3. Patrick Corbin, Diamondbacks

Corbin has more than halved his ERA from his rookie season; in a similar number of innings, he is 9-0 with a 2.19 ERA.

DOWN

1. Jonathon Niese, Mets

Niese's season (3-6, 4.32 ERA) had already been a subpar encore to his breakout 2012 (13-9, 3.40) before he exited a game on Thursday with shoulder soreness; it was later diagnosed as a slight tear of his rotator cuff.

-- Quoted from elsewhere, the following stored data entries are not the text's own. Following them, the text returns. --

(** A number outside of the range is no limit. *)
Lemma limit_int_at lo hi k it : exact lo -> exact hi -> exact k ->
  limit_int lo hi (at_limit k it) = if (lo <=? k) && (k <=? hi) then Ok k else Err ParameterConversionError.
Proof.
  unfold exact. intros Hlo Hhi Hk. unfold limit_int, limit_f64, at_limit. simpl limit_value.
  rewrite decimal_non_empty.
  destruct (parse_float_decimal F64 k F64_ok) as (f & -> & Hf); [change (prec F64) with 53; lia|].
  simpl. rewrite (is_int_finite F64 f k Hf). unfold SFltb.
  assert (Hi : forall z, Z.abs z < 2 ^ 53 -> is_int F64 (of_Z F64 z) z).
  { intros z Hz. by apply (of_Z_is_int F64 F64_ok). }
  rewrite (is_int_compare F64 F64_ok f (of_Z F64 lo) k lo),
    (is_int_compare F64 F64_ok (of_Z F64 hi) f hi k) by (first [by apply Hi|done|change (prec F64) with 53; lia]).
  destruct (Z.compare_spec k lo), (Z.compare_spec hi k), (Z.leb_spec lo k), (Z.leb_spec k hi); try lia; try done;
    simpl; by rewrite (as_int_is_int F64 lo hi f k Hf) by lia.
Qed.

Definition below (interval : IntervalType) (x k : Z) : Prop :=
  match interval with Open => x < k | _ => x <= k end.

#[export] Instance in_type_dec t z : Decision (in_type t z).
Proof. unfold in_type. destruct t; apply _. Defined.

Lemma limit_int_decimal lo hi k it : exact lo -> exact hi -> lo <= k <= hi ->
  limit_int lo hi (at_limit k it) = Ok k.
Proof.
  intros Hlo Hhi Hk. rewrite limit_int_at by (done || (unfold exact in *; lia)).
  by rewrite (proj2 (Z.leb_le lo k)), (proj2 (Z.leb_le k hi)) by lia.
Qed.

Lemma type_limit t k it : is_integer_type t -> exact k ->
  match t with Int32 => limit_i32 (at_limit k it) | _ => limit_u32 (at_limit k it) end
  = if bool_decide (in_type t k) then Ok k else Err ParameterConversionError.
Proof.
  intros [-> | ->] Hk; unfold limit_i32, limit_u32; rewrite limit_int_at by (done || (unfold exact, I32_MIN, I32_MAX, U32_MAX; lia));
    case_bool_decide as H; unfold in_type in H;
    match goal with |- context [(?a <=? k) && (k <=? ?b)] => destruct (Z.leb_spec a k), (Z.leb_spec k b) end; try done; lia.
Qed.

(** A limit whose number is in the type's range. *)
Lemma within_integer_limits {ext : Externals} t x l il u iu :
  is_integer_type t -> in_type t l -> in_type t u ->
  within_limits (number_of t x) (Some (at_limit u iu)) (Some (at_limit l il)) = true <->
  below iu x u /\ below il (- x) (- l).
Proof.
  intros Ht Hl Hu. assert (exact l /\ exact u) as [El Eu].
  { unfold in_type, exact, I32_MIN, I32_MAX, U32_MAX in *. destruct Ht as [-> | ->]; lia. }
  assert (Hw : within_limits (number_of t x) (Some (at_limit u iu)) (Some (at_limit l il)) =
    (if bool_decide (iu = Open) then x <? u else x <=? u) && (if bool_decide (il = Open) then l <? x else l <=? x)).
  { pose proof (type_limit t l il Ht El) as Ll. pose proof (type_limit t u iu Ht Eu) as Lu.
    rewrite bool_decide_true in Ll, Lu by done.
    destruct Ht as [-> | ->]; simpl; unfold check_numeric_limits; rewrite Ll, Lu; done. }
  rewrite Hw, andb_true_iff. unfold below.
  destruct iu, il; simpl; rewrite ?Z.ltb_lt, ?Z.leb_le; lia.
Qed.

(** A number and whether the interval is open there. *)
Definition as_limit : Z * bool -> Limit := fun '(k, is_open) => at_limit k (if is_open then Open else Closed).

Lemma upper_admits {ext : Externals} t x k (is_open : bool) : is_integer_type t -> exact k ->
  within_limits (number_of t x) (Some (as_limit (k, is_open))) None = true <->
  in_type t k /\ if is_open then x < k else x <= k.
Proof.
  intros Ht Hk. pose proof (type_limit t k (if is_open then Open else Closed) Ht Hk) as L.
  assert (E : as_limit (k, is_open) = at_limit k (if is_open then Open else Closed)) by done. rewrite E. clear E.
  case_bool_decide as Hin; destruct Ht as [-> | ->], is_open;
    unfold within_limits, number_of, check_numeric_limits; rewrite L; unfold at_limit; cbn [interval_type];
    rewrite ?andb_true_r, ?andb_true_l; try (by split; [|intros [? _]]);
    rewrite ?bool_decide_true, ?bool_decide_false, ?Z.ltb_lt, ?Z.leb_le by done; tauto.
Qed.

Lemma lower_admits {ext : Externals} t x k (is_open : bool) : is_integer_type t -> exact k ->
  within_limits (number_of t x) None (Some (as_limit (k, is_open))) = true <->
  in_type t k /\ if is_open then k < x else k <= x.
Proof.
  intros Ht Hk. pose proof (type_limit t k (if is_open then Open else Closed) Ht Hk) as L.
  assert (E : as_limit (k, is_open) = at_limit k (if is_open then Open else Closed)) by done. rewrite E. clear E.
  case_bool_decide as Hin; destruct Ht as [-> | ->], is_open;
    unfold within_limits, number_of, check_numeric_limits; rewrite L; unfold at_limit; cbn [interval_type];
    rewrite ?andb_true_r, ?andb_true_l; try (by split; [|intros [? _]]);
    rewrite ?bool_decide_true, ?bool_decide_false, ?Z.ltb_lt, ?Z.leb_le by done; tauto.
Qed.
(* ===== verification/LocalStorage.v ===== *)
(** * Commit, rollback and recovery

    cda-storage/src/local_storage.rs and recovery.rs: applying the operations
    of a transaction with backups, undoing a partial commit, and the startup
    recovery driven by the log.  The order in which [read_dir] lists a directory
    is unspecified: it is the parameter [order].  Calls to [fsync] change no
    state a crash of the process can observe and are not modelled. *)

From S2P Require Import Prelude Bytes StorageTypes FileSystem Wal.

Section local_storage.
Context (order : list string -> list string).
Context (crc32 : list Z -> Z).
Context (to_bytes : Operation -> option (list Z)) (from_bytes : list Z -> option Operation).

(** ** Listing directories *)

Definition names {A} (m : gmap string A) : list string := order (elements (dom m)).

(** [read_dir] of the collections directory and of one collection. *)
Definition read_collections : io (list string) := query (fun s => names (collections s)).
Definition read_dir (c : string) : io (list string) :=
  d ← query (fun s => get_dir s c);
  match d with Some d => mret (names d) | None => throw (Io NotFound) end.

Definition is_bak : string -> bool := has_extension BACKUP_EXTENSION.
Definition is_tmp : string -> bool := has_extension STAGING_EXTENSION.

(** ** Applying operations *)

(** Renaming an existing file to its backup name. *)
Definition backup_file (c k : string) : io () :=
  ex ← query (fun s => file_exists s c k);
  when ex (rename_file c k (append_bak_extension k)).

Definition backup_all_files_in_dir (c : string) : io () :=
  ks ← read_dir c;
  for_each ks (fun k => backup_file c k).

Definition copy_dir_contents (source dest : string) : io () :=
  ks ← read_dir source;
  for_each ks (fun k =>
    ex ← query (fun s => file_exists s source k);
    when ex (copy_file source k dest)).

(** Renaming an existing collection directory to its backup name. *)
Definition backup_dir (c : string) : io () :=
  ex ← query (fun s => dir_exists s c);
  when ex (rename_dir c (append_bak_extension c)).

Definition apply_operation (op : Operation) : io () :=
  match op with
  | Write collection key staged_path =>
      let c := as_str collection in
      _ ← create_dir_all c;
      _ ← backup_file c key;
      rename_staged staged_path c key
  | Delete collection key => backup_file (as_str collection) key
  | DeleteAll collection =>
      ex ← query (fun s => dir_exists s (as_str collection));
      when ex (backup_all_files_in_dir (as_str collection))
  | CreateCollection name => create_dir_all (as_str name)
  | DeleteCollection name => backup_dir (as_str name)
  | CopyCollection source dest _ =>
      _ ← backup_dir (as_str dest);
      _ ← create_dir_all (as_str dest);
      copy_dir_contents (as_str source) (as_str dest)
  end.

Definition apply_operations (ops : list Operation) : io () := for_each ops apply_operation.

(** ** Undoing a partial commit *)

(** Undoing one operation's new files and directories. *)
Definition remove_new_artifact (op : Operation) : io () :=
  match op with
  | Write collection key _ =>
      let c := as_str collection in
      new ← query (fun s => file_exists s c key && negb (file_exists s c (append_bak_extension key)));
      when new (remove_file c key)
  | CreateCollection name =>
      empty ← query (fun s => bool_decide (get_dir s (as_str name) = Some ∅));
      when empty (remove_dir (as_str name))
  | CopyCollection _ dest dest_existed =>
      let d := as_str dest in
      new ← query (fun s => negb dest_existed && dir_exists s d
                             && negb (dir_exists s (append_bak_extension d)));
      when new (remove_dir_all d)
  | Delete _ _ | DeleteAll _ | DeleteCollection _ => mret ()
  end.

Definition remove_new_artifacts (operations : list Operation) : io () :=
  for_each (reverse operations) remove_new_artifact.

(** One entry of a directory being restored. *)
Definition restore_entry (c k : string) : io () :=
  _ ← when (is_bak k)
        (let original := without_extension k in
         ex ← query (fun s => file_exists s c original);
         _ ← when ex (remove_file c original);
         rename_file c k original);
  when (is_tmp k) (remove_file c k).

Definition restore_bak_files_in_dir (c : string) : io () :=
  ks ← read_dir c;
  for_each ks (restore_entry c).

Definition rollback_collection (c : string) : io () :=
  ex ← query (fun s => dir_exists s c);
  when ex
    (if is_bak c then
       let original := without_extension c in
       oex ← query (fun s => dir_exists s original);
       _ ← when oex (remove_dir_all original);
       rename_dir c original
     else restore_bak_files_in_dir c).

Definition rollback_partial_commit : io () :=
  cs ← read_collections;
  for_each cs rollback_collection.

Definition rollback_applied_operations (operations : list Operation) : io () :=
  _ ← remove_new_artifacts operations;
  rollback_partial_commit.

(** ** Cleaning up *)

Definition remove_bak_files_in_dir (c : string) : io () :=
  ks ← read_dir c;
  for_each ks (fun k => when (is_bak k) (remove_file c k)).

(** [cleanup_backup_files] and [delete_all_backup_files], which do the same. *)
Definition cleanup_backup_files : io () :=
  cs ← read_collections;
  for_each cs (fun c =>
    ex ← query (fun s => dir_exists s c);
    when ex (if is_bak c then remove_dir_all c else remove_bak_files_in_dir c)).

(** [cleanup_directory_contents] and [cleanup_staging_dir]. *)
Definition cleanup_staging_dir : io () :=
  ps ← query (fun s => names (staging s));
  for_each ps remove_staged.

Definition remove_wal_if_present : io () :=
  ex ← query (fun s => bool_decide (is_Some (wal_file s)));
  when ex remove_wal.

(** ** Commit *)

(** [LocalStorageCommitter::apply]. *)
Definition commit_operations (operations : list Operation) : io () :=
  _ ← mark_committing crc32;
  result ← try_io (apply_operations operations);
  _ ← match result with
      | Err _ => _ ← try_io (rollback_applied_operations operations); mret ()
      | Ok _ => mret ()
      end;
  _ ← remove_wal_if_present;
  _ ← when (is_ok result) (_ ← try_io cleanup_backup_files; mret ());
  _ ← try_io cleanup_staging_dir;
  lift result.

(** [discard]. *)
Definition discard : io () :=
  _ ← try_io cleanup_staging_dir;
  _ ← try_io remove_wal_if_present;
  mret ().

(** ** Startup recovery *)

Definition has_backup_files (s : fs) : bool :=
  existsb (fun '(c, d) => is_bak c || existsb (fun '(k, _) => is_bak k) (map_to_list d))
    (map_to_list (collections s)).

Definition is_new_artifact (s : fs) (op : Operation) : bool :=
  match op with
  | Write collection key _ =>
      let c := as_str collection in
      file_exists s c key && negb (file_exists s c (append_bak_extension key))
  | CreateCollection name => dir_exists s (as_str name)
  | CopyCollection _ dest dest_existed =>
      let d := as_str dest in
      negb dest_existed && dir_exists s d && negb (dir_exists s (append_bak_extension d))
  | Delete _ _ | DeleteAll _ | DeleteCollection _ => false
  end.

Definition has_new_artifacts (operations : list Operation) (s : fs) : bool :=
  existsb (is_new_artifact s) operations.

Definition recover : io () :=
  wal ← query wal_file;
  _ ← match open_wal crc32 wal with
      | Some (Committing, wal_data) =>
          wal_result ← lift (read_wal crc32 from_bytes wal_data);
          if truncated wal_result then
            has_backups ← query has_backup_files;
            has_applied ← query (has_new_artifacts (operations wal_result));
            if has_backups || has_applied then throw Corruption else mret ()
          else
            _ ← remove_new_artifacts (operations wal_result);
            rollback_partial_commit
      | Some (Recording, _) => mret ()
      | None =>
          has_backups ← query has_backup_files;
          when has_backups cleanup_backup_files
      end;
  _ ← remove_wal_if_present;
  cleanup_staging_dir.

(** ** The storage handle *)

(** [LocalStorage]: the disk and the flag of the active transaction. *)
Record LocalStorage : Type := { disk : fs; tx_active : bool }.

(** [Transaction]: the operations recorded in memory. *)
Record Transaction : Type := { tx_operations : list Operation }.

Context (sanitize : bool).

Definition collection_dir (name : CollectionName) : sresult string :=
  _ ← sanitize_path_segment sanitize (as_str name);
  Ok (as_str name).

(** A handler that may change the disk; the flag stays. *)
Definition on_disk {A} (self : LocalStorage) (m : io A) : sresult A * LocalStorage :=
  (run_result m (disk self), {| disk := run_state m (disk self); tx_active := tx_active self |}).

Definition new (root : fs) : sresult LocalStorage :=
  _ ← run_result recover root;
  Ok {| disk := run_state recover root; tx_active := false |}.

Definition get_collection (self : LocalStorage) (name : CollectionName) : sresult string :=
  dir ← collection_dir name;
  if dir_exists (disk self) dir then Ok dir else Err (CollectionNotFound (as_str name)).

Definition get_or_create_collection (self : LocalStorage) (name : CollectionName)
    : sresult string * LocalStorage :=
  match collection_dir name with
  | Err e => (Err e, self)
  | Ok dir =>
      if dir_exists (disk self) dir then (Ok dir, self)
      else if tx_active self then (Err TransactionBusy, self)
      else on_disk self (_ ← create_dir_all dir; mret dir)
  end.

Definition begin_transaction (self : LocalStorage) : sresult Transaction * LocalStorage :=
  if tx_active self then (Err TransactionBusy, self)
  else
    let m := create_wal crc32 in
    match run_result m (disk self) with
    | Ok _ => (Ok {| tx_operations := [] |}, {| disk := run_state m (disk self); tx_active := true |})
    | Err e => (Err e, {| disk := run_state m (disk self); tx_active := false |})
    end.

(** Recording an operation: in the log, then in memory. *)
Definition record (tx : Transaction) (op : Operation) : io Transaction :=
  _ ← append_operation crc32 to_bytes op;
  mret {| tx_operations := tx_operations tx ++ [op] |}.

Definition create_collection (tx : Transaction) (name : CollectionName) : io Transaction :=
  dir ← lift (collection_dir name);
  ex ← query (fun s => dir_exists s dir);
  if (ex : bool) then throw TransactionConflict else record tx (CreateCollection name).

Definition delete_collection (tx : Transaction) (name : CollectionName) : io Transaction :=
  dir ← lift (collection_dir name);
  ex ← query (fun s => dir_exists s dir);
  if (ex : bool) then record tx (DeleteCollection name) else throw (CollectionNotFound (as_str name)).

Definition copy_collection (tx : Transaction) (source dest : CollectionName) : io Transaction :=
  source_dir ← lift (collection_dir source);
  ex ← query (fun s => dir_exists s source_dir);
  if (ex : bool) then
    dest_dir ← lift (collection_dir dest);
    dest_existed ← query (fun s => dir_exists s dest_dir);
    record tx (CopyCollection source dest dest_existed)
  else throw (CollectionNotFound (as_str source)).

Definition commit (self : LocalStorage) (tx : Transaction) : sresult () * LocalStorage :=
  let m := commit_operations (tx_operations tx) in
  (run_result m (disk self), {| disk := run_state m (disk self); tx_active := false |}).

(** [rollback], which is what dropping an uncommitted transaction does. *)
Definition rollback (self : LocalStorage) : LocalStorage :=
  {| disk := run_state discard (disk self); tx_active := false |}.
End local_storage.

2. Wade Miley, Diamondbacks

Miley, 26, was the NL Rookie of the Year runner-up last season but is just 4-6 with a 4.70 ERA and has seen his walk rate nearly double from 1.7 BB/9 to 3.2.

3. Matt Moore, Rays

After a stellar first two months, Moore had been enduring a horrid June up until Thursday's quality start and victory over the Yankees; in his previous three starts he had allowed five or more earned runs in each for a total of 19 earned runs in 12 1/3 innings.

Trend to track: Close NL West games

The NL West is shaping up as the most hotly contested division in baseball, with the top four teams separated by just 3 1/2 games. In the last few years the NL West has burnished a reputation of being especially pitching-rich, marked by low-scoring and close games.

That image, however, wasn't based in reality with intra-divisional games in the NL West, which had nearly identical scoring rates as the rest of the majors the last two seasons (specific data here) -- until this season.

With about 45 percent of the season in the books, there has been a huge uptick in close games in the wild West. Games contested by two NL West teams have a final margin of one or two runs 65.4 percent of the time, compared to a 47.8 percent likelihood of such a small margin in all other games.

Another side of ... Sam Fuld, Rays OF

Rays outfielder Sam Fuld was 10 years old when he was diagnosed with Type 1 diabetes, and his best childhood friend while growing up in Durham, N.H., was Chris Gale, whose father, Rich, was the pitching coach of the Red Sox in 1991 and '92. During that time, Fuld tagged along to Fenway on a regular basis and, at the arrangement of Rich Gale, met pitcher Bill Gullickson, a diabetic who won 162 games in the big leagues. They spoke for two minutes before a game, which was more than enough to make an impression on the youngster.

"He was a big role model for me," Fuld said.

Fuld, who went on to star at Phillips Exeter Academy and Stanford and has now logged six years in the big leagues, is now having the same kind of impact through his one-of-a-kind creation. When the University of South Florida opened its new diabetes center, the staff invited Fuld for a tour, and the 31-year-old pitched an idea: a sports camp for children with Type 1 diabetes.

"There are diabetes camps out there, and there are obviously sports camps," Fuld said, "but to blend the two -- I wasn't aware of any that were out there."

This February he organized and ran the second Sam Fuld USF Diabetes Sports Camp, and this year's camp, which both USF and Rays help support, served 115 children ages 8-to-18 with instructors in seven sports: tennis, basketball, baseball, soccer, football, cheerleading and golf. Children could pick three for the day-and-a-half event of programming in which sport instruction is blended with wisdom and experiences of being a diabetic athlete.

One challenge was finding instructors who were fellow Type 1 diabetics. Fuld knew of a local tennis player, Genevieve King, who played in the U.S. Open but otherwise took to the Internet to find diabetic athletes who either played college or professionally in several sports.

"Before I knew it, I was finding diabetic athletes, whether they were local or not," Fuld said. "I googled 'type 1 diabetic basketball player' and I got this guy [Lew Finnegan] who played at Bentley and then played professionally in Germany. I ended up finding him on LinkedIn."

And this year one of those instructors was Gullickson himself.

"This is awesome," Fuld said. "It came full circle when I got a chance to invite him to help out with the camp, and he did this year."

The final out

Despite all the league-wide patience at the plate, there has been an average of just 2.97 walks per team per game this season -- the first time the walk rate has been below 3.0 since the storied Year of the Pitcher in 1968, which prompted a lowering of the pitchers' mound.